Hal ini juga tercantum dalam pasal I ayat 17 Undang-Undang Nomor 7 Tahun 1996 tentang Pangan,
ketahanan pangan rumah tangga adalah kondisi terpenuhinya pangan bagi rumah tangga yang tercermin
dari tersedianya pangan yang cukup, baik jumlah maupun mutunya, aman, merata dan terjangkau.
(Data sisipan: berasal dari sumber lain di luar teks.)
Lemma rewards_correct_witness : issuance 1000 = issuance_closed (Z.of_nat 1000).
Proof. apply (rewards_correct 1000). lia. Defined.

(** * Coinbase coins *)

Lemma to_be_height h h' : 0 ≤ h < 2 ^ 32 → 0 ≤ h' < 2 ^ 32 → to_be 4 h = to_be 4 h' → h = h'.
Proof.
  intros Hh Hh' He. apply (f_equal from_be) in He. rewrite !from_be_to_be in He.
  change (256 ^ Z.of_nat 4) with (2 ^ 32) in He. rewrite !Z.mod_small in He by lia. done.
Qed.

(** reward coins never share a parent id: the pool (or farmer) parents of
    two heights differ, and a pool parent equals a farmer parent only at the
    same height of a network whose genesis challenge has two equal halves. *)
Theorem parent_ids_distinct h h' genesis :
  0 ≤ h < 2 ^ 32 → 0 ≤ h' < 2 ^ 32 → length genesis = 32%nat →
  (pool_parent_id h genesis = pool_parent_id h' genesis ↔ h = h') ∧
  (farmer_parent_id h genesis = farmer_parent_id h' genesis ↔ h = h') ∧
  (pool_parent_id h genesis = farmer_parent_id h' genesis ↔
   h = h' ∧ take 16 genesis = drop 16 genesis) ∧
  length (pool_parent_id h genesis) = 32%nat ∧ length (farmer_parent_id h genesis) = 32%nat.
Proof.
  intros Hh Hh' Hg. unfold pool_parent_id, farmer_parent_id.
  rewrite (take_ge (drop 16 genesis)) by (rewrite length_drop; lia).
  assert (Hl1 : length (take 16 genesis) = 16%nat) by (rewrite length_take; lia).
  assert (Hl2 : length (drop 16 genesis) = 16%nat) by (rewrite length_drop; lia).
  split_and!.
  - split; [|by intros ->]. intros [_ [_ He]%app_inj_1]%app_inj_1; [|done..]. by apply to_be_height.
  - split; [|by intros ->]. intros [_ [_ He]%app_inj_1]%app_inj_1; [|done..]. by apply to_be_height.
  - split; [|by intros [-> ->]]. intros [Ht [_ He]%app_inj_1]%app_inj_1; [|done|by rewrite Hl1, Hl2].
    split; [by apply to_be_height|done].
  - rewrite !length_app, length_replicate, length_to_be, Hl1. done.
  - rewrite !length_app, length_replicate, length_to_be, Hl2. done.
Qed.

Lemma parent_ids_distinct_witness :
  pool_parent_id 5 (replicate 32 7) = farmer_parent_id 5 (replicate 32 7) ↔
  5 = 5 ∧ take 16 (replicate 32 7) = drop 16 (replicate 32 7).
Proof.
  refine (proj1 (proj2 (proj2 (parent_ids_distinct 5 5 (replicate 32 7) _ _ _)))); [lia..|reflexivity].
Defined.
Definition elapsed (curr prev : BlockRecord) : io Z :=
  curr_ts ← ok_or (timestamp curr) InvalidData;
  prev_ts ← ok_or (timestamp prev) InvalidData;
  t ← ok_or (checked 64 (curr_ts - prev_ts)) InvalidData;
  if 0 <? t then Ok t else Err InvalidData.

(** ** Retargeting arithmetic *)

(** Limit [new] to a factor of [old], never below [floor]. *)
Definition clamp_change (old new floor : Z) : io Z :=
  max_diff ← chk 128 (difficulty_change_max_factor c * old);
  min_diff ← div_u old (difficulty_change_max_factor c);
  if old <=? new then Ok (Z.min new max_diff)
  else Ok (Z.max (Z.max new floor) min_diff).

Definition retarget_difficulty (old weight_diff time : Z) : io Z :=
  numerator ← chk 128 (weight_diff * sub_slot_time_target c);
  denominator ← chk 128 (slot_blocks_target c * time);
  precise ← div_u numerator denominator;
  d ← clamp_change old precise 1;
  ok_or (checked 64 (truncate_to_significant_bits d (significant_bits c))) InvalidData.

Definition retarget_ssi (curr_ssi iters_diff time : Z) : io Z :=
  numerator ← chk 128 (sub_slot_time_target c * iters_diff);
  precise ← div_u numerator time;
  s ← clamp_change curr_ssi precise (num_sps_sub_slot c);
  let truncated := truncate_to_significant_bits s (significant_bits c) in
  r ← rem_u truncated (num_sps_sub_slot c);
  ok_or (checked 64 (truncated - r)) InvalidData.

(** ** The entry points *)
Definition get_next_difficulty (fuel : nat) (prev_header_hash : list Z) (h current_difficulty block_deficit : Z)
    (block_at_height_included_ses new_slot : bool) (signage_point_total_iters : Z) : option (io Z) :=
  fbind (Some (chk 32 (h + 1))) (λ next_height,
  fbind (Some (m3 ← chk 32 (3 * max_sub_slot_blocks c); chk 32 (epoch_blocks c - m3))) (λ first,
  if next_height <? first then ret (difficulty_starting c)
  else
    fbind (Some (get prev_header_hash)) (λ prev_b,
    fbind (can_finish_sub_and_full_epoch fuel h prev_header_hash block_deficit block_at_height_included_ses)
      (λ '(_, can_finish_epoch),
    if negb new_slot || negb can_finish_epoch then ret current_difficulty
    else
      fbind (get_second_to_last_transaction_block_in_previous_epoch fuel prev_b) (λ last_block_prev,
      fbind (last_tx_before fuel signage_point_total_iters prev_b) (λ last_block_curr,
      Some (
        actual_epoch_time ← elapsed last_block_curr last_block_prev;
        prev_prev ← get (prev_hash prev_b);
        w ← chk 128 (weight prev_b - weight prev_prev);
        old_difficulty ← ok_or (checked 64 w) InvalidData;
        weight_diff ← chk 128 (weight last_block_curr - weight last_block_prev);
        retarget_difficulty old_difficulty weight_diff actual_epoch_time))))))).

Definition get_next_sub_slot_iters (fuel : nat) (prev_header_hash : list Z) (h curr_sub_slot_iters block_deficit : Z)
    (block_at_height_included_ses new_slot : bool) (signage_point_total_iters : Z) : option (io Z) :=
  fbind (Some (chk 32 (h + 1))) (λ next_height,
  if next_height <? epoch_blocks c then ret (sub_slot_iters_starting c)
  else
    fbind (Some (get prev_header_hash)) (λ prev_b,
    fbind (can_finish_sub_and_full_epoch fuel h prev_header_hash block_deficit block_at_height_included_ses)
      (λ '(_, can_finish_epoch),
    if negb new_slot || negb can_finish_epoch then ret curr_sub_slot_iters
    else
      fbind (get_second_to_last_transaction_block_in_previous_epoch fuel prev_b) (λ last_block_prev,
      fbind (last_tx_before fuel signage_point_total_iters prev_b) (λ last_block_curr,
      Some (
        block_time ← elapsed last_block_curr last_block_prev;
        iters_diff ← chk 128 (total_iters last_block_curr - total_iters last_block_prev);
        retarget_ssi (sub_slot_iters last_block_curr) iters_diff block_time)))))).

Definition get_next_sub_slot_iters_and_difficulty (fuel : nat) (is_first_in_sub_slot : bool)
    (prev_b : option BlockRecord) : option (io (Z * Z)) :=
  match prev_b with
  | None => ret (sub_slot_iters_starting c, difficulty_starting c)
  | Some prev_b =>
      fbind (Some (
        if negb (height prev_b =? 0) then
          prev_prev ← get (prev_hash prev_b);
          w ← chk 128 (weight prev_b - weight prev_prev);
          ok_or (checked 64 w) InvalidData
        else ok_or (checked 64 (weight prev_b)) InvalidData)) (λ prev_difficulty,
      if bool_decide (is_Some (sub_epoch_summary_included prev_b))
      then ret (sub_slot_iters prev_b, prev_difficulty)
      else
        fbind (Some (sp_total_iters c prev_b)) (λ sp_total,
        fbind (get_next_difficulty fuel (prev_hash prev_b) (height prev_b) prev_difficulty (deficit prev_b)
                 false is_first_in_sub_slot sp_total) (λ difficulty,
        fbind (get_next_sub_slot_iters fuel (prev_hash prev_b) (height prev_b) (sub_slot_iters prev_b)
                 (deficit prev_b) false is_first_in_sub_slot sp_total) (λ ssi,
        ret (ssi, difficulty)))))
  end.
End walks.

(** * Significant bits *)

Lemma trailing_zeros_divide p : (2 ^ trailing_zeros (Zpos p) | Zpos p).
Proof.
  cbn [trailing_zeros]. induction p as [p IH|p [k Hk]|]; cbn [trailing_zeros_pos]; try apply Z.divide_1_l.
  exists k. assert (0 ≤ trailing_zeros_pos p) by (clear; induction p; cbn; lia).
  rewrite Z.pow_add_r by lia. rewrite Pos2Z.inj_xO, Hk. lia.
Qed.

Lemma trailing_zeros_max p k : 0 ≤ k → (2 ^ k | Zpos p) → k ≤ trailing_zeros (Zpos p).
Proof.
  cbn [trailing_zeros]. revert k. induction p as [p IH|p IH|]; intros k Hk [x Hx]; cbn [trailing_zeros_pos].
  - destruct (Z.eq_dec k 0) as [->|]; [lia|]. exfalso.
    replace k with (1 + (k - 1)) in Hx by lia. rewrite Z.pow_add_r in Hx by lia.
    rewrite Pos2Z.inj_xI in Hx. lia.
  - destruct (Z.eq_dec k 0) as [->|].
    { assert (0 ≤ trailing_zeros_pos p) by (clear; induction p; cbn; lia). lia. }
    specialize (IH (k - 1)). rewrite Z.add_comm. enough (k - 1 ≤ trailing_zeros_pos p) by lia.
    apply IH; [lia|]. exists x. replace k with (1 + (k - 1)) in Hx by lia.
    rewrite Z.pow_add_r in Hx by lia. rewrite Pos2Z.inj_xO in Hx. lia.
  - destruct (Z.eq_dec k 0) as [->|]; [lia|]. exfalso.
    replace k with (1 + (k - 1)) in Hx by lia. rewrite Z.pow_add_r in Hx by lia. lia.
Qed.
(* ===== verification/SpendConditions.v ===== *)
(** * Spends and their conditions: [core/src/consensus/block_generator.rs]

    A block's generator yields spends; each spend's puzzle yields conditions.
    This file models how they are accumulated: the records [Spend] and
    [SpendBundleConditions], the effect of one condition
    ([apply_parsed_condition]), the bounded reading of conditions out of the
    run arena ([arena_condition] and its parts), and the two loops over a
    spend's conditions: streaming ([parse_and_apply_spend_from_arena]) and
    over a decoded list ([spend_from_conditions]).

    The streaming reader is defined over any node view, like the operators:
    [ClvmArena] gives the arena's, [ClvmView] the one of plain trees, and
    [parse_spend_refines] says that the two agree.  A [HashSet] is the list of
    its elements in the order they were added. *)
From Stdlib Require Import ZArith Lia.
From stdpp Require Import base list numbers option gmap.
From S2P Require Import Prelude Serialize ClvmNumber ClvmSexp Coin ClvmPath ClvmParser ClvmView ClvmArena PotIterations Conditions.

Open Scope Z_scope.

(** ** [blockchain/spend.rs] and [spend_bundle_conditions.rs] *)
Definition ELIGIBLE_FOR_DEDUP : Z := 1.
Definition ELIGIBLE_FOR_FF : Z := 4.

Record NewCoin := { nc_puzzle_hash : list Z; nc_amount : Z; nc_hint : option (list Z) }.
#[global] Instance new_coin_dec : EqDecision NewCoin.
Proof. solve_decision. Defined.
(** What the second loop checks of the collected sets, said of the spends. *)
Lemma second_loop_spec l s :
  collects l s →
  Forall (λ sp, (∀ id, id ∈ assert_concurrent_spend sp → id ∈ spent s) ∧
                (∀ ph, ph ∈ assert_concurrent_puzzle sp → ph ∈ spent_puzzles s) ∧ ephemeral_ok l sp) l ↔
  (∀ sp id, sp ∈ l → id ∈ assert_concurrent_spend sp → ∃ s', s' ∈ l ∧ spend_coin_id s' = id) ∧
  (∀ sp ph, sp ∈ l → ph ∈ assert_concurrent_puzzle sp → ∃ s', s' ∈ l ∧ spend_puzzle_hash s' = ph) ∧
  (∀ sp, sp ∈ l → ephemeral_ok l sp).
Proof.
  intros Hc. rewrite Forall_forall. setoid_rewrite (c_spent _ _ Hc). setoid_rewrite (c_puzzles _ _ Hc).
  setoid_rewrite list_elem_of_In. setoid_rewrite in_map_iff. naive_solver.
Qed.

Lemma messages_net (sent received : list (list Z)) :
  (∀ key, 0 + Z.of_nat (count_occ (decide_rel eq) sent key) - Z.of_nat (count_occ (decide_rel eq) received key) = 0) ↔
  sent ≡ₚ received.
Proof. rewrite (Permutation_count_occ (decide_rel eq)). split; intros Hk key; specialize (Hk key); lia. Qed.

Lemma first_loop conds ctx :
  match collect_spends ctx 0 (spends conds) nothing_collected with
  | Ok s => collects (spends conds) s ∧ spends_good ctx (spends conds)
  | Err _ => ¬ spends_good ctx (spends conds)
  | Panic => False
  end.
Proof. apply (collect_spends_spec ctx (spends conds) [] _ collects_nil). split; constructor. Qed.

Lemma accepted_valid conds ctx : validate_block_conditions conds ctx = Ok tt → block_valid conds ctx.
Proof.
  pose proof (first_loop conds ctx) as Hloop. unfold validate_block_conditions. cbv zeta.
  rewrite !guard_err_then, bind_ok_iff, before_guard, Z.ltb_ge.
  intros (Hh & Hbh & [] & Hsec & (s & Hs & Hrest)%bind_ok_iff). rewrite Hs in Hloop.
  destruct Hloop as [Hc [Hg1 Hg2 Hg3]]. pose proof (proj1 (absolute_seconds_guard conds ctx) Hsec).
  rewrite !guard_err_then, !all_in_set, (c_asserted_coin _ _ Hc), (c_asserted_puzzle _ _ Hc) in Hrest.
  destruct Hrest as (Hca & Hpa & (counts & Hcs & Hz%guard_err_ok)%bind_ok_iff).
  pose proof (check_spends_spec (spends conds) s (spends conds) ∅ Hc Hg1) as Hchk. rewrite Hcs in Hchk.
  destruct Hchk as [(? & ? & ?)%(second_loop_spec _ _ Hc) Hk]. rewrite all_zero in Hz. rewrite Forall_forall in Hg3.
  split; try done.
  - intros sp context Hin. by apply (Hg3 sp).
  - exact (proj1 (asserted_announced _ _ _ _ _ (c_coin_announcements _ _ Hc)) Hca).
  - exact (proj1 (asserted_announced _ _ _ _ _ (c_puzzle_announcements _ _ Hc)) Hpa).
  - apply messages_net. intros key. specialize (Hk key). rewrite Hz, lookup_empty in Hk. by symmetry.
Qed.

Lemma valid_accepted conds ctx : block_valid conds ctx → validate_block_conditions conds ctx = Ok tt.
Proof.
  pose proof (first_loop conds ctx) as Hloop. unfold validate_block_conditions. cbv zeta.
  rewrite !guard_err_then, bind_ok_iff, before_guard, Z.ltb_ge.
  intros []. split; [done|]. split; [done|]. exists tt. split; [by apply absolute_seconds_guard|].
  assert (Hg : spends_good ctx (spends conds)).
  { split; [done..|]. apply Forall_forall. intros sp Hin context. eauto. }
  destruct (collect_spends _ _ _ _) as [s|e|]; [|done|done]. destruct Hloop as [Hc _]. cbn [mbind res_bind].
  rewrite !guard_err_then, !all_in_set, (c_asserted_coin _ _ Hc), (c_asserted_puzzle _ _ Hc).
  split; [exact (proj2 (asserted_announced _ _ _ _ _ (c_coin_announcements _ _ Hc)) bv_coin_announcements0)|].
  split; [exact (proj2 (asserted_announced _ _ _ _ _ (c_puzzle_announcements _ _ Hc)) bv_puzzle_announcements0)|].
  pose proof (check_spends_spec (spends conds) s (spends conds) ∅ Hc bv_spent_once0) as Hchk.
  destruct (check_spends _ _ _ _) as [counts|e|]; [|exfalso; by apply Hchk, second_loop_spec|done].
  cbn [mbind res_bind]. apply guard_err_ok, all_zero. intros key. rewrite (proj2 Hchk). revert key. by apply messages_net.
Qed.

Lemma validate_not_panic conds ctx : validate_block_conditions conds ctx ≠ Panic.
Proof.
  pose proof (first_loop conds ctx) as Hloop. unfold validate_block_conditions. cbv zeta.
  repeat (apply bind_not_panic; [apply guard_err_not_panic|intros _ _]). apply bind_not_panic.
  { destruct (previous_transaction_block_timestamp ctx); [|done].
    apply bind_not_panic; [apply guard_err_not_panic|intros _ _; apply guard_err_not_panic]. }
  intros _ _. destruct (collect_spends _ _ _ _) as [s|e|]; [|done|done]. destruct Hloop as [Hc Hg].
  cbn [mbind res_bind]. repeat (apply bind_not_panic; [apply guard_err_not_panic|intros _ _]).
  pose proof (check_spends_spec (spends conds) s (spends conds) ∅ Hc (good_spent _ _ Hg)) as Hchk.
  destruct (check_spends _ _ _ _); [apply guard_err_not_panic|done|done].
Qed.

End block.

(** ** Messages *)

(** The commitment a spend makes to itself under three mode bits. *)
Definition own_args (bits : Z) (s : Spend) : MessageArgs :=
  match Z.land bits 7 with
  | 0 => Args.None
  | 1 => Args.Amount (coin_amount s)
  | 2 => Args.Puzzle (spend_puzzle_hash s)
  | 3 => Args.PuzzleAmount (spend_puzzle_hash s) (coin_amount s)
  | 4 => Args.Parent (parent_id s)
  | 5 => Args.ParentAmount (parent_id s) (coin_amount s)
  | 6 => Args.ParentPuzzle (parent_id s) (spend_puzzle_hash s)
  | _ => Args.CoinId (spend_coin_id s)
  end.

Definition args_sized (a : MessageArgs) : Prop :=
  match a with
  | Args.None => True
  | Args.Amount v => uok 64 v
  | Args.Puzzle h | Args.Parent h | Args.CoinId h => length h = 32%nat
  | Args.PuzzleAmount h v | Args.ParentAmount h v => length h = 32%nat ∧ uok 64 v
  | Args.ParentPuzzle p h => length p = 32%nat ∧ length h = 32%nat
  end.
Definition spend_sized (s : Spend) : Prop :=
  length (parent_id s) = 32%nat ∧ length (spend_puzzle_hash s) = 32%nat ∧ length (spend_coin_id s) = 32%nat ∧
  uok 64 (coin_amount s).

Lemma own_id_args bits s : own_message_id bits s = args_message_id (own_args bits s).
Proof. unfold own_message_id, own_args. by destruct (Z.land bits 7) as [|[[[]|[]|]|[[]|[]|]|]|]. Qed.

Lemma own_args_sized bits s : spend_sized s → args_sized (own_args bits s).
Proof.
  intros (? & ? & ? & ?). unfold own_args. destruct (Z.land bits 7) as [|[[[]|[]|]|[[]|[]|]|]|]; cbn; done.
Qed.

Lemma to_be8_app_inj v w k1 k2 : uok 64 v → uok 64 w → to_be 8 v ++ k1 = to_be 8 w ++ k2 → v = w ∧ k1 = k2.
Proof.
  intros Hv Hw [Ht ->]%app_inj_1; [|by rewrite !length_to_be]. split; [|done].
  apply (to_be_inj 8); [exact Hv|exact Hw|done].
Qed.

(** An id ends where its tag says. *)
Lemma args_id_prefix_free a b k1 k2 :
  args_sized a → args_sized b → args_message_id a ++ k1 = args_message_id b ++ k2 → a = b ∧ k1 = k2.
Proof.
  assert (Hcons : ∀ (t u : Z) l k, t :: l = u :: k → l = k) by (intros; by simplify_eq).
  destruct a, b; cbn [args_sized args_message_id app]; intros Ha Hb Heq; try discriminate Heq;
    apply Hcons in Heq; rewrite <- ?(assoc_L (++)) in Heq;
    repeat match goal with
      | H : _ ∧ _ |- _ => destruct H
      | H : to_be 8 _ ++ _ = to_be 8 _ ++ _ |- _ => apply to_be8_app_inj in H as [-> ->]; [|done..]
      | H : _ ++ _ = _ ++ _ |- _ => apply app_inj_1 in H as [-> ?]; [|congruence]
      end; by subst.
Qed.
Menurut Sutrisno (1996) ukuran ketahanan pangan rumah tangga dapat dilihat dari kecukupan konsumsi
maupun ketersediaan pangan yang sesuai dengan norrna gizi. Sedangkan indikator sosial ekonomi dan
demografi tidak dapat digunakan.
Kemudian Status gizi menurut Jahari (2002) dalam Poedyasmoro, dkk (2002) adalah keseimbangan
antara asupan (intake) dan kebutuhan (requirement) zat gizi. Status gizi baik (seimbang) bila jumlah
asupan zat gizi sesuai dengan yang dibutuhkan, status gizi tidak seimbang dapat dipresentasikan dalam
bentuk gizi kurang yaitu jumlah asupan zat kurang dari yang dibutuhkan. Sedangkan status gizi lebih bila
asupan zat gizi melebihi dari yang dibutuhkan. Selain itu” status gizi juga berarti sebagai ekspresi dari
keadaan keseimbangan dalam bentuk variabel tertentu, atau perwujudan dari nutriture dalam bentuk
variabel tertentu seperti; Gondok Endemik yang merupakan keadaan tidak seimbangnya antara
pemasukan dan pengeluaran yodium dalam tubuh
Berusia 7 – l2 tahun
Pertumbuhan relatif lambat dan anak balita, pertumbuhan berat 1,8 sampai 3,1 kg/tahun.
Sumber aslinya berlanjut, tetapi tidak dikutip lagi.